WORK ITEM
Find every line in the records below that contains "cannot", and copy it.

··· DATA TO USE

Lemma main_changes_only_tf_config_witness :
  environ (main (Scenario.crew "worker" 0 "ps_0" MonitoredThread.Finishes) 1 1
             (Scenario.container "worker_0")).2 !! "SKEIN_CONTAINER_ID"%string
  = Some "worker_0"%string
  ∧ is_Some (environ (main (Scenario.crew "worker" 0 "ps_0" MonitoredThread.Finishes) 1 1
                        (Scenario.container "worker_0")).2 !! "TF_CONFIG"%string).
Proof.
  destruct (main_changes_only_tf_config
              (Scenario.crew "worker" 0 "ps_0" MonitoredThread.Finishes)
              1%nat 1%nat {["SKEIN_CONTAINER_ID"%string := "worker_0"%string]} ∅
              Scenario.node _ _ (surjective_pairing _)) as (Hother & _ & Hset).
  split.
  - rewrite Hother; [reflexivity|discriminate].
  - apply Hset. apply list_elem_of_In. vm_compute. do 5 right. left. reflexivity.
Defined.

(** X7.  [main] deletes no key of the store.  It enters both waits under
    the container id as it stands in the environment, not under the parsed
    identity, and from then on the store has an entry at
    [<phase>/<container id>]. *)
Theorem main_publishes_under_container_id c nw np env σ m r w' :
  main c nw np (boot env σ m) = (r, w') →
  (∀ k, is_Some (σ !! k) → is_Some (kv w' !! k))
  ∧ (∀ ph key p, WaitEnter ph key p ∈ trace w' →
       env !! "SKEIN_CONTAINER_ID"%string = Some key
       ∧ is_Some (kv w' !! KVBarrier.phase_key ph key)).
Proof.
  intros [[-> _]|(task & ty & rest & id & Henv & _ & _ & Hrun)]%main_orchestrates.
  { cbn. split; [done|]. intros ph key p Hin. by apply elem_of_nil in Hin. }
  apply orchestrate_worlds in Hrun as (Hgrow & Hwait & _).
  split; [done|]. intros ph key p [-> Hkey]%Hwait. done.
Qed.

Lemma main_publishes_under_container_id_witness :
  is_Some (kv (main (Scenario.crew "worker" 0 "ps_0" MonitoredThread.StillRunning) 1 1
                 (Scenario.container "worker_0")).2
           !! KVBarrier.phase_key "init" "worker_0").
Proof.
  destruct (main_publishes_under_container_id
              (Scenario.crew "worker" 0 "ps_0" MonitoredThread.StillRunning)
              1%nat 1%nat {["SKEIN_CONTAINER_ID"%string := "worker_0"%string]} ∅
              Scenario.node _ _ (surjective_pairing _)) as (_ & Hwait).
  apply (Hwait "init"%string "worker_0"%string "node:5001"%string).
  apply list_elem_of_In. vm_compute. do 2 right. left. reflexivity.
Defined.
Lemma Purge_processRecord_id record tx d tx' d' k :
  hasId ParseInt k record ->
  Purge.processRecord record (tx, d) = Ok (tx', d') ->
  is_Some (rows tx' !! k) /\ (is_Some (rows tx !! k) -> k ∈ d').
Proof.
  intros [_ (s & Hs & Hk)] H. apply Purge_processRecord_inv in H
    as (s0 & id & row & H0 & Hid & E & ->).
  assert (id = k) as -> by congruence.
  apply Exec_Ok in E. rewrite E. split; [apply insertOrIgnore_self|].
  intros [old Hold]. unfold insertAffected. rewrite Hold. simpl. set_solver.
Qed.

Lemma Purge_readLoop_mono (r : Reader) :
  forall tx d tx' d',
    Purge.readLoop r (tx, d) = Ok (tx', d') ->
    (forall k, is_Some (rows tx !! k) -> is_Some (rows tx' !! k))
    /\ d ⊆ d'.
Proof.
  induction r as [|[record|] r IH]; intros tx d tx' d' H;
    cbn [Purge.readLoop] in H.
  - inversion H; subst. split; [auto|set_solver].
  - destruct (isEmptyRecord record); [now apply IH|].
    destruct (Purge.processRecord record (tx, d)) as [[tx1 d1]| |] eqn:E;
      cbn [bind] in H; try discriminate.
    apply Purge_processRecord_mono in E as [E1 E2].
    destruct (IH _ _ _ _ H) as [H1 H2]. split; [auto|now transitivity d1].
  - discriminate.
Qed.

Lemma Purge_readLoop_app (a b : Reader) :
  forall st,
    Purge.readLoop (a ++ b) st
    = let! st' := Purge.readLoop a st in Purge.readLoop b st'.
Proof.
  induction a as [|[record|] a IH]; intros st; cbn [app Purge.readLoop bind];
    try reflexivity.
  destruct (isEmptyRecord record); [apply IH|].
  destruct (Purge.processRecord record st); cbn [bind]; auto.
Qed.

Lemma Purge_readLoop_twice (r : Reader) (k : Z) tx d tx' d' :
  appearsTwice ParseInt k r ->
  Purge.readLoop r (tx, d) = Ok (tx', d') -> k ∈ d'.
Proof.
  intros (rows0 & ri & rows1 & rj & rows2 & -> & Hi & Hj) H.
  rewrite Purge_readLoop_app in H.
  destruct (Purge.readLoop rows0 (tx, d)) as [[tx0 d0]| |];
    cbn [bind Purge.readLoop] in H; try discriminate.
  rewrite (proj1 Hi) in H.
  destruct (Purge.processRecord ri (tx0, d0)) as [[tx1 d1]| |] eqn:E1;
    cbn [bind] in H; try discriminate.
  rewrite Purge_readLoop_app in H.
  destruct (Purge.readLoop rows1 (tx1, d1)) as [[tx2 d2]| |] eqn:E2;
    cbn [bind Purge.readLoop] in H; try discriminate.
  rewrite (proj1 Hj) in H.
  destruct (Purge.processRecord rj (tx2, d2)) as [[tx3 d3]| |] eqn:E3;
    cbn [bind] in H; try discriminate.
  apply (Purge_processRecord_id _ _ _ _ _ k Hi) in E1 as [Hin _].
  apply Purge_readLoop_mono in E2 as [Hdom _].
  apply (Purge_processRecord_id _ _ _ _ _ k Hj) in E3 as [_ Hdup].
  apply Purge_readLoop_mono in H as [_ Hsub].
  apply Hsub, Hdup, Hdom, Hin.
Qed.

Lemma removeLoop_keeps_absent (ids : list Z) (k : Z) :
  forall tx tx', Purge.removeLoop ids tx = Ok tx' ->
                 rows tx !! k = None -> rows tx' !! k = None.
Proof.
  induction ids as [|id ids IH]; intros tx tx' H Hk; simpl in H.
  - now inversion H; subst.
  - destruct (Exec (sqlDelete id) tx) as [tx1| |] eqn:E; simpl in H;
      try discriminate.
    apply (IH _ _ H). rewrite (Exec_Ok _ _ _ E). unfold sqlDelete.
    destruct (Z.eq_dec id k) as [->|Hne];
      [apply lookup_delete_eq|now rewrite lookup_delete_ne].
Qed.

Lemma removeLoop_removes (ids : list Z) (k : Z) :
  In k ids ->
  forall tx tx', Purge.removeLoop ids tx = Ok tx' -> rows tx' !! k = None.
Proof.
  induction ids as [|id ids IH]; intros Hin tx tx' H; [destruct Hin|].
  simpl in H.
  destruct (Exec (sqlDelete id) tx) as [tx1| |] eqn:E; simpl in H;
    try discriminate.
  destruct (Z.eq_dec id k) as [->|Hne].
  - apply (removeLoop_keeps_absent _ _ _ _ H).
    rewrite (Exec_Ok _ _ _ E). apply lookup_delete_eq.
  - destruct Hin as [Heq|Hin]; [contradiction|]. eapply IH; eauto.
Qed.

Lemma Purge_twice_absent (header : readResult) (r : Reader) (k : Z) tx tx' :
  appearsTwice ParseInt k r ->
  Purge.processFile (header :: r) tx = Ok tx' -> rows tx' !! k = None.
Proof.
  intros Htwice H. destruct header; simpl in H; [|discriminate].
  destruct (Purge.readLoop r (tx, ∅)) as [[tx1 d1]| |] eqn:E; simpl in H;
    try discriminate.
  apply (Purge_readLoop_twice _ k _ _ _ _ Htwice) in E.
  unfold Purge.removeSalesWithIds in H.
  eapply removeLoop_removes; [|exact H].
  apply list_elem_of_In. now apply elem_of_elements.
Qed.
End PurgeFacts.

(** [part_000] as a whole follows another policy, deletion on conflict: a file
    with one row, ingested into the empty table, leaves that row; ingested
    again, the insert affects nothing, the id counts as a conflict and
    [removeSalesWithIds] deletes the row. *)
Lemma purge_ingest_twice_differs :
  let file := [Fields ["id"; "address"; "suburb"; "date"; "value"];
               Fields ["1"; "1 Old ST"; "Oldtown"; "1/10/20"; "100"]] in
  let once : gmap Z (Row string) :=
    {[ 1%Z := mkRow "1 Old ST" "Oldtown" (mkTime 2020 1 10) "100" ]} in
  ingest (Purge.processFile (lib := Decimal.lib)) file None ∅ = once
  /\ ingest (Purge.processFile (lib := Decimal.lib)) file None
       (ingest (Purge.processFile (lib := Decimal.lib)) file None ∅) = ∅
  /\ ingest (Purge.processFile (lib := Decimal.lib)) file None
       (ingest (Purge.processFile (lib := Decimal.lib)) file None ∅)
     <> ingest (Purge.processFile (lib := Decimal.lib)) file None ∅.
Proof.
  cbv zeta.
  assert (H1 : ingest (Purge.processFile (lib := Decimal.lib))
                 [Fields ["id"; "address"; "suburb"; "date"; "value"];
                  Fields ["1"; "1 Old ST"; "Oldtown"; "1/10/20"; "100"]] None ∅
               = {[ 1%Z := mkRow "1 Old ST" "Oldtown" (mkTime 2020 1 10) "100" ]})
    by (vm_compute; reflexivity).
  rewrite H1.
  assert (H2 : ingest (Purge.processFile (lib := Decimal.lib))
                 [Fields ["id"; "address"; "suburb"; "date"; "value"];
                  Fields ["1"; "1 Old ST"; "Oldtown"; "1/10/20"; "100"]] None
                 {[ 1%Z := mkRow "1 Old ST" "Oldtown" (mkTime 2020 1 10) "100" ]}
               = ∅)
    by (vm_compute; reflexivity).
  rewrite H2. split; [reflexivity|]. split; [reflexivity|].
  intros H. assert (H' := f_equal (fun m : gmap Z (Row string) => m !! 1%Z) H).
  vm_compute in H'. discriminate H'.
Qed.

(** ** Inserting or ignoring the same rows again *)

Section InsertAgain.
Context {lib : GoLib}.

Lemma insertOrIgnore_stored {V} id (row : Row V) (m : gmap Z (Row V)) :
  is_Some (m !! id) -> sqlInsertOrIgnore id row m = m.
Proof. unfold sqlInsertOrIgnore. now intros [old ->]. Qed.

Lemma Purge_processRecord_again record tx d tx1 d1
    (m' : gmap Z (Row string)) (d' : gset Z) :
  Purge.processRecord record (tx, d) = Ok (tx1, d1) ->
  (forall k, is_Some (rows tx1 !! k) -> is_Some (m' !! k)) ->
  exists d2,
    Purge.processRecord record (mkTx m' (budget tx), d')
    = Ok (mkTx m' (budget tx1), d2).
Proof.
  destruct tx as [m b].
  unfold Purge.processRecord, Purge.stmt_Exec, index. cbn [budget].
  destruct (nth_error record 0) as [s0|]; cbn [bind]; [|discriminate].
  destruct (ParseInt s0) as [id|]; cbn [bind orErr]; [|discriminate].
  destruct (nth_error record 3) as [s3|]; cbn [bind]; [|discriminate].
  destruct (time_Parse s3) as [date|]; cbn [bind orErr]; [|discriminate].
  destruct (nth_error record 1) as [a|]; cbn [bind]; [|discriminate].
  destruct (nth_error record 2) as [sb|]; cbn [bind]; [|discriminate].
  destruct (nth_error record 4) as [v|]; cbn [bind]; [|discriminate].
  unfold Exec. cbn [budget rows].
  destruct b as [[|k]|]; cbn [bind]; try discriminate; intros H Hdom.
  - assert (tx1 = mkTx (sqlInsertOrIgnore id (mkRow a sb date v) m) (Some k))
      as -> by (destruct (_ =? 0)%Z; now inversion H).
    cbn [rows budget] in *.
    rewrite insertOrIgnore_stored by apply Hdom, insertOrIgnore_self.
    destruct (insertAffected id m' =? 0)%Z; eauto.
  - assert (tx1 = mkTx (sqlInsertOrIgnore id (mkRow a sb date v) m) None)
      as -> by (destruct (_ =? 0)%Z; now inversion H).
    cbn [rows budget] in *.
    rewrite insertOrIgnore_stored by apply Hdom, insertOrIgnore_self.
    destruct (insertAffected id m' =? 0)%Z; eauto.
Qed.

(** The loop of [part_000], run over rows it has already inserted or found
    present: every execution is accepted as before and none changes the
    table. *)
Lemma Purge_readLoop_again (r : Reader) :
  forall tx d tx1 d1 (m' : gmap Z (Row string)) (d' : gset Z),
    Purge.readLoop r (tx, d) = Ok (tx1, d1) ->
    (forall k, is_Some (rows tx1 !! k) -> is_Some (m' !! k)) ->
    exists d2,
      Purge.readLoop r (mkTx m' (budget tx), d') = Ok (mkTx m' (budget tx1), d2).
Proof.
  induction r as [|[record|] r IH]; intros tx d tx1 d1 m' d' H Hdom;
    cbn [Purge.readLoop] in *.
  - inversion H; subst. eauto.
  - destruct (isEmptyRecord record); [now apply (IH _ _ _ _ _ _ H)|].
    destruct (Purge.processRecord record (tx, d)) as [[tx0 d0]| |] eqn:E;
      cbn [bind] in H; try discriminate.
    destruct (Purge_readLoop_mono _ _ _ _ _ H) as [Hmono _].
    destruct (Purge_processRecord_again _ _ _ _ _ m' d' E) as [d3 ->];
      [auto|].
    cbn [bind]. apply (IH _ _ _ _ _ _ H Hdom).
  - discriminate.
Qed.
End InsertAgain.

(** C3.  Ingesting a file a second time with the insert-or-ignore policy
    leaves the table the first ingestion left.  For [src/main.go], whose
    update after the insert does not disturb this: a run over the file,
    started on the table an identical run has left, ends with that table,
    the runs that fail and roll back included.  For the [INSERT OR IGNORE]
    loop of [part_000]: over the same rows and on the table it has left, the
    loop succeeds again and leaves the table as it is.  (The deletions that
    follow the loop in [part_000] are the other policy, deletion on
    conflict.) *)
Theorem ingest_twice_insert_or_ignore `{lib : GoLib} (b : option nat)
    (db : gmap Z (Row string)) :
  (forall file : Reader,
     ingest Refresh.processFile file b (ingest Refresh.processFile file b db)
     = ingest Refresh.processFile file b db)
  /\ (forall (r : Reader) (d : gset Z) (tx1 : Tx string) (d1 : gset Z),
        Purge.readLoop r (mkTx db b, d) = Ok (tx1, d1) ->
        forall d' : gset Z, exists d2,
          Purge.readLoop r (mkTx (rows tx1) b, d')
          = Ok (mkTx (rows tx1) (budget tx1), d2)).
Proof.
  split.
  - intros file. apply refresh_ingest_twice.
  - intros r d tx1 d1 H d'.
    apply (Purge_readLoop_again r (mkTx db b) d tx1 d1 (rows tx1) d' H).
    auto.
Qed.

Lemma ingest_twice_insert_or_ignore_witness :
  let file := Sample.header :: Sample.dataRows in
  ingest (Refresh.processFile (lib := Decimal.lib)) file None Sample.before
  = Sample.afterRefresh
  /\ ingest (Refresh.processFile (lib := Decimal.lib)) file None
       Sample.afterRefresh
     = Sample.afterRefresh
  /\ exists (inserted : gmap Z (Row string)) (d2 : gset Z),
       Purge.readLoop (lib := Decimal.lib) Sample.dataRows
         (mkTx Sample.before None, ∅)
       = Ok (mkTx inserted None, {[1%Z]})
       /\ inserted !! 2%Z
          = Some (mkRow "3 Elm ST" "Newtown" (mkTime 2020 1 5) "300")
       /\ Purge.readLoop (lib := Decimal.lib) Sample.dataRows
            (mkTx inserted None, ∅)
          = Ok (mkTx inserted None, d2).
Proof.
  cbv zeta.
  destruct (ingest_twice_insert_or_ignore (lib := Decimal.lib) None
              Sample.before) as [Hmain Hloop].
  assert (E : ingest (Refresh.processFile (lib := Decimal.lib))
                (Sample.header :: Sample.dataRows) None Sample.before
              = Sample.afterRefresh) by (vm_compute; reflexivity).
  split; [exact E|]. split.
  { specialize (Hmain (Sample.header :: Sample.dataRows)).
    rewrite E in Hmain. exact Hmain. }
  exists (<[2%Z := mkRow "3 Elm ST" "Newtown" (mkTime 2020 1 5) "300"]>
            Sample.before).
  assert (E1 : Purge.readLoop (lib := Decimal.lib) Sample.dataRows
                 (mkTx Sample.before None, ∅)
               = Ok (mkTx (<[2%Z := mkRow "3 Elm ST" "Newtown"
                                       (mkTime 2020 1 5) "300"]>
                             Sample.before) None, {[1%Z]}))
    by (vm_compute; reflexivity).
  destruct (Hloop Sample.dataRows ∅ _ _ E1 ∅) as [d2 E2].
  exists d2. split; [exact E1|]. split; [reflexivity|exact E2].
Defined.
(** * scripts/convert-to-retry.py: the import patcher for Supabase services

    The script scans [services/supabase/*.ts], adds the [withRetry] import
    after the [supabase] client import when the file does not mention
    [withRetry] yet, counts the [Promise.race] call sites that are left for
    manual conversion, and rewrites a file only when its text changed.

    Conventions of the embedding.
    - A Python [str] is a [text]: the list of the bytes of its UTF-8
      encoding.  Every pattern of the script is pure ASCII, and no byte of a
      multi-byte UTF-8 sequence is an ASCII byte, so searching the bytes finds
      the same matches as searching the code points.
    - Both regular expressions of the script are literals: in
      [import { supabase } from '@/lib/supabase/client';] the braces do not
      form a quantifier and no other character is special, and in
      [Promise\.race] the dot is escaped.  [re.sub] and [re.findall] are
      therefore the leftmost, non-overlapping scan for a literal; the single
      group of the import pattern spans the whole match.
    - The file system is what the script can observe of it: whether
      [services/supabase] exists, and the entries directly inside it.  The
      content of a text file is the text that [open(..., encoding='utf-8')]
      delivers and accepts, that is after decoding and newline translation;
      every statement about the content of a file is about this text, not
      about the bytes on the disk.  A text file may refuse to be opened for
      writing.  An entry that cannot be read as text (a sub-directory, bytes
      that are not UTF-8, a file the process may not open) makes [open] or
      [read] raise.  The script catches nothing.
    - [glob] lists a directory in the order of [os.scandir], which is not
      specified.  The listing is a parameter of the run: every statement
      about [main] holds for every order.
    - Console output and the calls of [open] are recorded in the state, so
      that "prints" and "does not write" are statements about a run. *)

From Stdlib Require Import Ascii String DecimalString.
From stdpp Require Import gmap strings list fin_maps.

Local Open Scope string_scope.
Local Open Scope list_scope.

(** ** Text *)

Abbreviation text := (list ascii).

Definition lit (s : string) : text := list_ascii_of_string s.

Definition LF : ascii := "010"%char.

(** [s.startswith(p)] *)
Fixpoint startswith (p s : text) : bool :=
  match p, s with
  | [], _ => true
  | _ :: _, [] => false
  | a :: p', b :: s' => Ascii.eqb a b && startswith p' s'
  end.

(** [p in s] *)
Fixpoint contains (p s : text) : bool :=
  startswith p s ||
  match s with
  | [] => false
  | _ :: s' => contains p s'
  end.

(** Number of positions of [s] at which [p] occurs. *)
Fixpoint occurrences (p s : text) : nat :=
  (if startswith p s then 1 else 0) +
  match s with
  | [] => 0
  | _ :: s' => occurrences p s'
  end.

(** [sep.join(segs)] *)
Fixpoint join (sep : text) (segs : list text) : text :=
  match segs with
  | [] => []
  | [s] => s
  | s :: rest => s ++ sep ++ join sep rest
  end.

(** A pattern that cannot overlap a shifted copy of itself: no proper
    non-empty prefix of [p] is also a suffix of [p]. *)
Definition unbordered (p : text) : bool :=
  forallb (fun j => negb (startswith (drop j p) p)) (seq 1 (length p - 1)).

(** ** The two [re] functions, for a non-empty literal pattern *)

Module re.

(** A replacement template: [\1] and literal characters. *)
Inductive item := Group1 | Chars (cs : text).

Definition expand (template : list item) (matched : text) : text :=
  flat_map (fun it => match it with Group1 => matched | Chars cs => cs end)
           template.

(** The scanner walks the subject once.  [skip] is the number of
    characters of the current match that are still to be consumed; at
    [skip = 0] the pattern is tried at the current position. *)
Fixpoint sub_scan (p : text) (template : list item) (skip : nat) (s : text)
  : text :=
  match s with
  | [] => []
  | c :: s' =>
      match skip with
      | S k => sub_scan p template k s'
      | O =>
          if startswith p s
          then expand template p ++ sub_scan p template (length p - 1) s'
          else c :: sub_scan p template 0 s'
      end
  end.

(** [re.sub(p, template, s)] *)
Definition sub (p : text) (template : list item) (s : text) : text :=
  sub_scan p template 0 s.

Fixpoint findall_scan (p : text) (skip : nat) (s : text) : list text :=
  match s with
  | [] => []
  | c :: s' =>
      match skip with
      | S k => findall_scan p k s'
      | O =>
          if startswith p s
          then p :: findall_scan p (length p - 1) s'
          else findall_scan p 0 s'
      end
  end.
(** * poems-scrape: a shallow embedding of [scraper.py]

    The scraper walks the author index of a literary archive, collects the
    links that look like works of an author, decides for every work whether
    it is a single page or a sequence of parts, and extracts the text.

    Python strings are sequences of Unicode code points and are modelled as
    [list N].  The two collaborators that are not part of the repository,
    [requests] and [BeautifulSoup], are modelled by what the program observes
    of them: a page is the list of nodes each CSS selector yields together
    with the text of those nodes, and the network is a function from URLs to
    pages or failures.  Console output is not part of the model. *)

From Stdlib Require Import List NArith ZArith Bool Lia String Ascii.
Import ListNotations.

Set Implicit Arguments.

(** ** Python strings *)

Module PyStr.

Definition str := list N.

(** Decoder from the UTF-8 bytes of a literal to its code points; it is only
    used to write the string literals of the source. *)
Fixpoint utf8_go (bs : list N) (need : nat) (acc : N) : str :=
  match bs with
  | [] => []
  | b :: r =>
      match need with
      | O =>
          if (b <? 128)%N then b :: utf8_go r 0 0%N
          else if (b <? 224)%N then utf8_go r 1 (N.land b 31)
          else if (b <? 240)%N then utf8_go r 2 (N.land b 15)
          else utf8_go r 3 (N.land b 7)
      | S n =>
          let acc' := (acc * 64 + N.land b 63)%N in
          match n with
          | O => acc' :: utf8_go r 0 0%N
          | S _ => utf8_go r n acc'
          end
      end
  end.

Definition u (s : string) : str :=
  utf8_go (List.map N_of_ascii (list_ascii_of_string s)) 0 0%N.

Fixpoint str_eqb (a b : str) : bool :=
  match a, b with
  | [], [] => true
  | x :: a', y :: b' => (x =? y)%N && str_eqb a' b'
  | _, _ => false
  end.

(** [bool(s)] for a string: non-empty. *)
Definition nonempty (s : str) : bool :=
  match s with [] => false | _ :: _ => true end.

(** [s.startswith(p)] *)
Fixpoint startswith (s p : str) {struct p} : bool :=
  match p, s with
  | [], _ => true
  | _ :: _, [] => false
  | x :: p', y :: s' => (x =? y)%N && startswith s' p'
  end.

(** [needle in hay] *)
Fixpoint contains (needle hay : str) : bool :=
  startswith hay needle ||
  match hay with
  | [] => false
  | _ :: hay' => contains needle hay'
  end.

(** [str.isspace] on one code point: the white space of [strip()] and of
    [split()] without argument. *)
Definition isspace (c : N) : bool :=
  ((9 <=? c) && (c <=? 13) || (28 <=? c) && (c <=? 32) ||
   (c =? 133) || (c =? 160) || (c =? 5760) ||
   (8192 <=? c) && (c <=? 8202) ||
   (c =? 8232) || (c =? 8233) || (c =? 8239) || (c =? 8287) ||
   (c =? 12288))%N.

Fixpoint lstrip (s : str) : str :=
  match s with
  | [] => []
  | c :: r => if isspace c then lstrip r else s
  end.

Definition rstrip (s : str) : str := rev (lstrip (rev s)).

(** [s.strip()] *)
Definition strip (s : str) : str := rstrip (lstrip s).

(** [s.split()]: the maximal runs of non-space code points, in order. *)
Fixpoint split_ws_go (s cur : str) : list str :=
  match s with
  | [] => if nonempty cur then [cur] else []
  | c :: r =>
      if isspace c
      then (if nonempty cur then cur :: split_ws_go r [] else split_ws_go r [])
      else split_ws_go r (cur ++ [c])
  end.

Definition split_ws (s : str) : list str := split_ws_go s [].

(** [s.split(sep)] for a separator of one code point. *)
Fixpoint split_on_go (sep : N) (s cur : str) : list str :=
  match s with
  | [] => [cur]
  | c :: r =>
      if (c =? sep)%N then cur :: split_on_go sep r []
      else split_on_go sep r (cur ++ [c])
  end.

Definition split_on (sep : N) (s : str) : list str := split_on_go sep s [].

······

ANSWER BELOW
      writing.  An entry that cannot be read as text (a sub-directory, bytes
(** A pattern that cannot overlap a shifted copy of itself: no proper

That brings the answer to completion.